Your instructions: Every line containing the word "AutotuneObservation" must be pulled from the records.

[Data items]
(** ** [stop.rs] *)

Definition rollback_live_experiment (r : AutotuneRuntime) (last : AutotuneObservation) (n : Z)
    (present : bool) (reason : string) : HM S ((unit + TickError) * AutotuneRuntime) :=
  match lv_current (rt_live r) with
  | None => hret (inl tt, r)
  | Some e =>
      let o := with_now last n in
      let o := if present then o else
        {| ob_now_unix_nanos := ob_now_unix_nanos o; ob_elapsed_ms := ob_elapsed_ms o;
           ob_target_present := false; ob_target_root_pid := ob_target_root_pid o;
           ob_active_target_count := ob_active_target_count o;
           ob_scored_task_count := ob_scored_task_count o;
           ob_interval_count := ob_interval_count o; ob_scored_samples := ob_scored_samples o;
           ob_score := ob_score o; ob_data_quality := ob_data_quality o;
     ob_activity_level := ob_activity_level o;
           ob_objective_signals := ob_objective_signals o;
           ob_primary_situation := ob_primary_situation o; ob_focus_kind := ob_focus_kind o;
     ob_focus_confidence := ob_focus_confidence o;
           ob_focus_reasons := ob_focus_reasons o;
           ob_topology_signature := ob_topology_signature o;
           ob_workload_identity := ob_workload_identity o;
     ob_active_tasks := ob_active_tasks o;
     ob_active_config_snapshot := ob_active_config_snapshot o; ob_frame_p99_ms := ob_frame_p99_ms o;
           ob_frame_max_ms := ob_frame_max_ms o |} in
      apply_decision_side_effects r o (DRevert (le_experiment_id e)) reason
  end.

(** [inl true]: a snapshot of the state after the rollback; [inl false]: nothing was
    applied. *)
Definition rollback_on_stop (r : AutotuneRuntime) (last : AutotuneObservation) (present : bool)
    (reason : string) : HM S ((bool + TickError) * AutotuneRuntime) :=
  if negb (has_active_experiment (rt_live r)) && negb (has_kept_actions (rt_live r))
  then hret (inl false, r)
  else
    let* x := (if has_active_experiment (rt_live r)
               then let* n := now in rollback_live_experiment r last n present reason
               else hret (inl tt, r)) in
    let* y := release_kept_actions x.2 last in
    match y.1 with
    | inr e => hret (inr e, y.2)
    | inl failed =>
        match x.1 with
        | inr e => hret (inr e, y.2)
        | inl _ =>
            if (failed =? 0)%nat then hret (inl true, y.2)
            else hret (inr (TeSideEffect (TxIo (EOther "kept actions not restored"))), y.2)
        end
    end.

(** ** Theorems: no transition of a tick is refused *)

Implicit Types (st : LiveState Config) (o : AutotuneObservation) (r : AutotuneRuntime).

(** The controller's state agrees with the manager's, and is not faulted. *)
Definition consistent st : Prop :=
  cs_active_experiment (lv_controller st) = active_of <$> lv_current st /\
  cs_phase (lv_controller st) <> CpFaulted.

(** The runtime between two events. *)
Record at_rest r : Prop := {
  ar_consistent : consistent (rt_live r);
  ar_phase : match rt_phase r with
             | RpIdle | RpObservingBaseline => has_active_experiment (rt_live r) = false
             | RpMeasuringCandidate => has_active_experiment (rt_live r) = true
             | _ => False
             end }.

(** A decision the controller can come to in this state. *)
Definition sensible st (d : AutotuneDecision) : Prop :=
  match d with
  | DStartExperiment _ =>
      lv_current st = None /\
      (li_mode (rc_input config) = ApplyLowRisk \/ li_mode (rc_input config) = ApplyMediumRisk)
  | DSuggest _ | DEnterCooldown _ => lv_current st = None
  | DKeepCurrent _ | DRevert _ => lv_current st <> None
  | DNoop | DFault => True
  end.

(** What the outcome of the side effects says of the state. *)
Definition settled st (event : LiveExperimentEvent) st' : Prop :=
  match event with
  | LeStarted => lv_current st' <> None /\ consistent st'
  | LeKept | LeReverted => lv_current st' = None /\ consistent st'
  | LeCooldownEntered | LeNoop => lv_current st' = lv_current st /\ consistent st'
  | LeFaulted => True
  end.

(** The events of each decision. *)
Definition event_of (d : AutotuneDecision) (event : LiveExperimentEvent) : Prop :=
  match d with
  | DNoop | DSuggest _ => event = LeNoop
  | DStartExperiment _ => event = LeStarted
  | DKeepCurrent _ => event = LeKept \/ event = LeReverted \/ event = LeFaulted
  | DRevert _ => event = LeReverted \/ event = LeFaulted
  | DEnterCooldown _ => event = LeCooldownEntered
  | DFault => event = LeFaulted
  end.

Definition fine st (d : AutotuneDecision) (x : (LiveExperimentOutcome + TransactionError) * LiveState Config)
    : Prop :=
  match x.1 with
  | inl out => event_of d (lo_event out) /\ settled st (lo_event out) x.2
  | inr _ => True
  end.

Abbreviation any := (fun _ => True).

(** A step of the host whose effect does not matter. *)
Lemma skip {A B} (m : HM S A) (k : A -> HM S B) (Q : B -> Prop) :
  (forall x, hspec any (k x) (fun y _ => Q y)) -> hspec any (hbind m k) (fun y _ => Q y).
Proof. intros Hk. apply (hspec_bind _ _ _ (fun _ => any)); [done|exact Hk]. Qed.

Lemma finish_rollback_fine input st e o n reason d :
  event_of d LeReverted ->
  hspec any (finish_rollback process_starttime_at input st e o n reason) (fun x _ => fine st d x).
Proof.
  intros Hd. apply skip. intros [[]|err]; apply hspec_ret; intros h _; [|done].
  split; [done|]. split; [done|]. by split.
Qed.

Lemma rollback_fine input st o n reason d :
  lv_current st <> None -> event_of d LeReverted -> event_of d LeFaulted ->
  hspec any
    (rollback_active_experiment_with_executor verify_rollback_restored_baseline process_starttime_at
       input st o n reason) (fun x _ => fine st d x).
Proof.
  intros Hcur Hr Hf. unfold rollback_active_experiment_with_executor.
  destruct (lv_current st) as [e|]; [|done].
  apply skip. intros [[]|err]; [|by apply hspec_ret].
  apply skip. intros [post|err]; [|by apply hspec_ret].
  match goal with |- context [if _ then None else ?x] =>
    generalize (if li_simulate_action_effects input then None else x) end.
  intros [v|]; [|by apply finish_rollback_fine].
  destruct (rv_verified v); cbn [negb]; [by apply finish_rollback_fine|].
  apply skip. intros [[]|err]; by apply hspec_ret.
Qed.

Lemma side_effects_fine st o d reason :
  consistent st -> sensible st d ->
  hspec any
    (apply_decision_side_effects_with_executor active_config verify_rollback_restored_baseline
       process_starttime_at (rc_input config) st o d reason) (fun x _ => fine st d x).
Proof.
  intros Hcon Hd. destruct d as [|c|c|id|id|n|]; cbn [apply_decision_side_effects_with_executor].
  - by apply hspec_ret.
  - by apply hspec_ret.
  - destruct Hd as [Hcur Hmode]. unfold start_candidate_experiment_with_executor.
    destruct (validate_start_candidate _ _ _) as [[]|err] eqn:Hv; [|exfalso|by apply hspec_ret].
    2: { destruct Hmode as [Hm|Hm]; rewrite Hm in Hv; cbn in Hv; repeat case_match; done. }
    destruct (validate_autonomous_support _ _ _ _); [|by apply hspec_ret].
    destruct (validate_window_score_for_apply _); cbn [negb]; [|by apply hspec_ret].
    apply skip. intros [t|err]; [|by apply hspec_ret].
    destruct (deadlines_from_now _ _ _ _) as [w m].
    apply skip. intros [[]|err]; apply hspec_ret; intros h _; [|done].
    split; [done|]. split; [done|]. by split.
  - cbn in Hd. unfold keep_current_experiment_with_executor.
    destruct (lv_current st) as [e|] eqn:Hcur; [|done].
    destruct (validate_window_score_for_apply _); cbn [negb]; [|by apply hspec_ret].
    assert (Hback : hspec any
      (rollback_active_experiment_with_executor verify_rollback_restored_baseline process_starttime_at
         (rc_input config) st o (ob_now_unix_nanos o) "candidate was not improved at keep point")
      (fun x _ => fine st (DKeepCurrent id) x)).
    { apply rollback_fine; [by rewrite Hcur|cbn; auto|cbn; auto]. }
    destruct (compare_keep_result e o); [|exact Hback..].
    apply skip. intros [[]|err]; [|by apply hspec_ret].
    destruct (record_kept_candidate _ _ _) as [p|].
    + apply hspec_ret. intros h _. split; [by left|]. split; [done|]. by split.
    + apply skip. intros []. by apply hspec_ret.
  - apply rollback_fine; [exact Hd|cbn; auto|cbn; auto].
  - apply hspec_ret. intros h _. split; [done|]. split; [done|]. destruct Hcon as [Ha Hp].
    case_decide; [done|]. by split.
  - destruct (has_active_experiment st) eqn:Hact.
    + apply skip. intros [[out|err] st']; by apply hspec_ret.
    + by apply hspec_ret.
Qed.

Answer space:
Definition rollback_live_experiment (r : AutotuneRuntime) (last : AutotuneObservation) (n : Z)
Definition rollback_on_stop (r : AutotuneRuntime) (last : AutotuneObservation) (present : bool)
Implicit Types (st : LiveState Config) (o : AutotuneObservation) (r : AutotuneRuntime).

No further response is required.